■ **EXTRACTED MATERIAL**:
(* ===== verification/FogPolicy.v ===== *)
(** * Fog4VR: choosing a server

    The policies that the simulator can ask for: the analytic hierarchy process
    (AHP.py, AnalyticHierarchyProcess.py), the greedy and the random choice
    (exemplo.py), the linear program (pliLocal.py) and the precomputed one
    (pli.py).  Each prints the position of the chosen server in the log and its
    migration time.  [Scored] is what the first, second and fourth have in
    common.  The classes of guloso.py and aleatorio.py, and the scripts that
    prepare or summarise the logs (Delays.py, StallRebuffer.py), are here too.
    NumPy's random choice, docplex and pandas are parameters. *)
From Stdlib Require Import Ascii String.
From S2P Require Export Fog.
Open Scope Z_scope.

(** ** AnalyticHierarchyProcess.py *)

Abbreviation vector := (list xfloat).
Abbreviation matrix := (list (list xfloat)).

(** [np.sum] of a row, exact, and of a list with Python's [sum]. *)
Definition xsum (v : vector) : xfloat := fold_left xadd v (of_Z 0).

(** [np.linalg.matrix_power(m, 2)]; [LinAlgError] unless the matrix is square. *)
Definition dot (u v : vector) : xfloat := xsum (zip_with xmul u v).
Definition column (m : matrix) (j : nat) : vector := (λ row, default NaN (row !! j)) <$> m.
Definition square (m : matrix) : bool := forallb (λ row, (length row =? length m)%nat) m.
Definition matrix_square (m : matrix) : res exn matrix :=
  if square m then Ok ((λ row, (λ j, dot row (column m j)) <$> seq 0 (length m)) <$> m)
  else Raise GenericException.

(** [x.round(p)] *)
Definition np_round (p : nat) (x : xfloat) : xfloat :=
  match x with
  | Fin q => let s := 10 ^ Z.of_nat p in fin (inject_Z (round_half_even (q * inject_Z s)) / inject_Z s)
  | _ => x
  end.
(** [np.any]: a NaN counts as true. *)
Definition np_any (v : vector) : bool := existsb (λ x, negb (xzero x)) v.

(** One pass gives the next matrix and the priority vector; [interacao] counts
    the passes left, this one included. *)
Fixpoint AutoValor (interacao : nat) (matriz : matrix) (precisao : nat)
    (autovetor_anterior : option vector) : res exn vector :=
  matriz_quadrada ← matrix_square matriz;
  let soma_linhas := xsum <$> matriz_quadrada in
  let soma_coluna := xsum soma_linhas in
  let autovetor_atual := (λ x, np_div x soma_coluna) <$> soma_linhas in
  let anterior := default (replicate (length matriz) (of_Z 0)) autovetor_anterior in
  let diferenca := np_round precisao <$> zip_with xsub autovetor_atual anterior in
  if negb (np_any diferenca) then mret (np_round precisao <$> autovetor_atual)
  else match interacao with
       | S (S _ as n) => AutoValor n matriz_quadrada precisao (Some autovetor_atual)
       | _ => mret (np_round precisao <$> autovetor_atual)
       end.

==

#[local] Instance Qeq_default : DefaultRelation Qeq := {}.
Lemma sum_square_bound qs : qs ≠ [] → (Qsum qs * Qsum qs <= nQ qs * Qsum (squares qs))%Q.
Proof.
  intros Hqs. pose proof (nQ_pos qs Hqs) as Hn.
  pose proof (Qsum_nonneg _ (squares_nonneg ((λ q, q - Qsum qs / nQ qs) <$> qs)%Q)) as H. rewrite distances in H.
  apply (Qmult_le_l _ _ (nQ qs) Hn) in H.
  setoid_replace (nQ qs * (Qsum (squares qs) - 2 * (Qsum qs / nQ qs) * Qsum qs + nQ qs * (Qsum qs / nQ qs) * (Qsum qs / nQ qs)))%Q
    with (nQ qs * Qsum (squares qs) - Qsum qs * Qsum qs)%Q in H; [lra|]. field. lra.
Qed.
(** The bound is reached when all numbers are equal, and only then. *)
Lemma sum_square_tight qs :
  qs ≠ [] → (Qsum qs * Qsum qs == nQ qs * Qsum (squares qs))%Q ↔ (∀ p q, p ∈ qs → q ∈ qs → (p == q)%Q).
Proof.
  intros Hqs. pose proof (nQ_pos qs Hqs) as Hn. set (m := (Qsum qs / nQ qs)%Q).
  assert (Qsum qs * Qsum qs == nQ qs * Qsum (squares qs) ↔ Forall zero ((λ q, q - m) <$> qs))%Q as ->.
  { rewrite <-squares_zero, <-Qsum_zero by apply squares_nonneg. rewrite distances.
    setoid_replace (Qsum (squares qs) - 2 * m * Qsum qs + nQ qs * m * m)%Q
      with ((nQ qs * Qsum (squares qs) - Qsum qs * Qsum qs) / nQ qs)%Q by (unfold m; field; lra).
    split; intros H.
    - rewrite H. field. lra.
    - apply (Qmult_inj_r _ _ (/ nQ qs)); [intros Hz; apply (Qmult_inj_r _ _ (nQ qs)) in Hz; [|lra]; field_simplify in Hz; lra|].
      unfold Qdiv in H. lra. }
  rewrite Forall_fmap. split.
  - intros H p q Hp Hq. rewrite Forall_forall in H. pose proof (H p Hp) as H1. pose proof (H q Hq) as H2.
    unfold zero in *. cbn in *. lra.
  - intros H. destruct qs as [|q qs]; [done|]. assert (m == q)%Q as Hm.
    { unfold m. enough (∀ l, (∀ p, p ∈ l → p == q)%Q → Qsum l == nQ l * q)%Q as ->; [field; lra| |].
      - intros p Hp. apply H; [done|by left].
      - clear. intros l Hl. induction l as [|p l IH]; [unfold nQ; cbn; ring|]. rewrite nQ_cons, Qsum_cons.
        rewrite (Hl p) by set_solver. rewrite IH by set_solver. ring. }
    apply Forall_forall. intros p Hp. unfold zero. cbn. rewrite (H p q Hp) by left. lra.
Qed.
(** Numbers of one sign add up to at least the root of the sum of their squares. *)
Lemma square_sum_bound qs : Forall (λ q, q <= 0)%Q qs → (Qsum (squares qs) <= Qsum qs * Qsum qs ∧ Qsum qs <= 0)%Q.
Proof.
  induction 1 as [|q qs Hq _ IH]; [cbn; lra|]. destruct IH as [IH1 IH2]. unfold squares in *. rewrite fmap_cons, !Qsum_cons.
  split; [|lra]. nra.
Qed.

■ **TASK ITEM**:
Among the lines above, find the one with "(** [np.sum] of" and the one with "Definition matrix_square (m". Quote both and everything between them, exactly.

■ **RESPONSE TO THIS EXERCISE**:
(** [np.sum] of a row, exact, and of a list with Python's [sum]. *)
Definition xsum (v : vector) : xfloat := fold_left xadd v (of_Z 0).

(** [np.linalg.matrix_power(m, 2)]; [LinAlgError] unless the matrix is square. *)
Definition dot (u v : vector) : xfloat := xsum (zip_with xmul u v).
Definition column (m : matrix) (j : nat) : vector := (λ row, default NaN (row !! j)) <$> m.
Definition square (m : matrix) : bool := forallb (λ row, (length row =? length m)%nat) m.
Definition matrix_square (m : matrix) : res exn matrix :=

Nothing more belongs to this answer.